Pfizer CEO Albert Bourla also expressed hope that the full licensure would increase confidence in the shot. More than 204 million doses of the shot have been administered to people in the United States since it received emergency authorization late last year, and the vaccine is in wide use globally.

“Today’s approval for those aged 16 and over affirms the efficacy and safety profile of our vaccine at a time when it is urgently needed,” Pfizer CEO Albert Bourla said in a statement. “I am hopeful this approval will help increase confidence in our vaccine, as vaccination remains the best tool we have to help protect lives and achieve herd immunity."

In addition to full approval for those 16 and older, the vaccine is authorized for emergency use in teens 12 to 15. Pfizer and BioNtech are studying the shot's safety and efficacy in younger children and infants. If all goes well, they are expected to seek emergency authorization for 5-to-11-year-olds this fall.

Another vaccine maker, Moderna, is not far behind. It applied to FDA in June for full approval of its Covid-19 shot, which the agency authorized for people 18 and older late last year. The company is also seeking emergency authorization to use the vaccine in teens 12 to 17, and it is running clinical trials of its vaccine in kids as young as six months.

"Full FDA approval of the Pfizer vaccine is another step forward – to convince more people to get vaccinated, to facilitate mandates, and to save more lives," tweeted Tom Frieden, who led the Centers for Disease Control and Prevention during the Obama administration. "Moderna's full approval shouldn't be far behind – just a matter of timing and paperwork."

Johnson & Johnson, the third company with a Covid-19 shot in use in the U.S., has said it will seek full approval later this year.

The Pfizer-BioNTech shot is the first based on mRNA technology to be fully licensed by FDA for any disease.
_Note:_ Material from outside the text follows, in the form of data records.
Lemma Reallocate_ok s es newCapacity :
  repr s es → m_Size (this s) ≤ newCapacity ≤ SIZE_MAX →
  ∃ s', Reallocate newCapacity s = Ok tt s' ∧
        repr s' es ∧
        m_Capacity (this s') = newCapacity ∧
        m_Size (this s') = m_Size (this s) ∧
        cout s' = cout s.
Proof.
  destruct s as [[d n c] h o].
  intros (bo & rest & Hd & Hn & Hc & Hmax & Hbo) Hle. simpl in *. subst d n.
  set (bn := fresh (dom h)).
  assert (Hfresh : h !! bn = None) by apply not_elem_of_dom, is_fresh.
  assert (Hne : bo ≠ bn) by congruence.
  set (extra := (Z.to_nat newCapacity - length es)%nat).
  exists (mkState (mkVector (mkPointer (Some bn) 0) (Z.of_nat (length es)) newCapacity)
            (<[bn := (Some <$> es) ++ replicate extra None]> (delete bo h)) o).
  split; [|split; [|done]].
  - unfold Reallocate. rewrite bind_get. cbn [this m_Size].
    destruct (Z.ltb_spec newCapacity (Z.of_nat (length es))); [lia|]. cbv beta iota.
    erewrite bind_Ok; [|done]. cbn [this heap cout]. fold bn.
    erewrite bind_Ok; cycle 1.
    { unfold for_lt.
      replace (Z.to_nat (Z.of_nat (length es) - 0)) with (length (Some <$> es))
        by (rewrite length_fmap; lia).
      apply (relocate_loop (mkVector (mkPointer (Some bo) 0) (Z.of_nat (length es)) c)
               o bo bn (Some <$> es) eq_refl Hne [] []
               (replicate (length es) None) rest (replicate extra None)).
      - by rewrite lookup_insert_ne.
      - rewrite lookup_insert_eq, <- replicate_add. cbn [app]. do 2 f_equal. unfold extra. lia.
      - done.
      - by rewrite length_replicate, length_fmap. }
    unfold Deallocate. erewrite bind_Ok; cycle 1.
    { rewrite bind_get. unfold release. cbn [this heap cout m_Data blk off].
      rewrite bool_decide_eq_true_2; [done|].
      split; [done|]. rewrite lookup_insert_ne, lookup_insert_eq by done. eauto. }
    unfold set_Data, set_Capacity.
    erewrite bind_Ok; [|by rewrite bind_get].
    rewrite bind_get. unfold set_this. cbn. do 2 f_equal. heap_eq.
  - exists bn, (replicate extra None). cbn.
    rewrite length_replicate, lookup_insert_eq. unfold extra. repeat split; try done; lia.
Qed.

(** ** [At] *)

Lemma At_throws s index :
  m_Size (this s) ≤ index → At index s = Throw out_of_range s.
Proof.
  intros. unfold At. rewrite bind_get.
  by destruct (Z.geb_spec index (m_Size (this s))); [|lia].
Qed.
It uses snippets of mRNA, a type of genetic material, to instruct human cells to pump out harmless copies of the coronavirus's spike protein. The body's immune system reacts by making antibodies to the spike protein that protect against infection by the virus.

The U.S. government has purchased 500 million doses of the Pfizer vaccine for use at home, and another 500 million that it plans to donate to countries in need.

FDA earlier this month authorized third doses of the Pfizer and Moderna vaccines for people with compromised immune systems, including recipients of solid-organ transplants. The Biden administration plans to offer booster doses starting Sept. 20 to adults who received either of the two mRNA vaccines at least eight months ago. The CDC's vaccine advisory committee is expected to meet this week to discuss the booster plan.

The FDA's decision to fully license the vaccine could see some physicians and patients circumvent that plan, however. Like other fully approved drugs and vaccines, the Pfizer-BioNTech shot can be prescribed "off label" for unapproved uses — which at the moment include boosters for people who are not immunocompromised, or initial vaccination for children under 12.

The initial two-dose regimen of the Pfizer-BioNtech vaccine was 95 percent effective in a late-stage clinical trial. The two companies recently released a study that showed that the vaccine's effectiveness decreased to about 84 percent within 4-6 months after the second dose. But recent real-world studies have suggested that the standard two-shot regimen is less protective against the Delta variant than it was against earlier versions of the virus, prompting the call for boosters in the U.S. and other countries.

A Mayo Clinic study found that the effectiveness of the Pfizer-BioNTech vaccine dropped from 76 percent against prior strains of Covid-19 to 42 percent against Delta. And data collected in Israel showed the shot's effectiveness against infection declined from about 95 percent in June to 64 percent in July as the Delta variant took over.

Side effects are generally mild. Federal regulators in June began investigating reports of heart inflammation among vaccine recipients. The Centers for Disease Control and Prevention's vaccine safety panel ultimately determined there was a "likely association" between the vaccine and the heart issues, which have generally been rare and short-lived.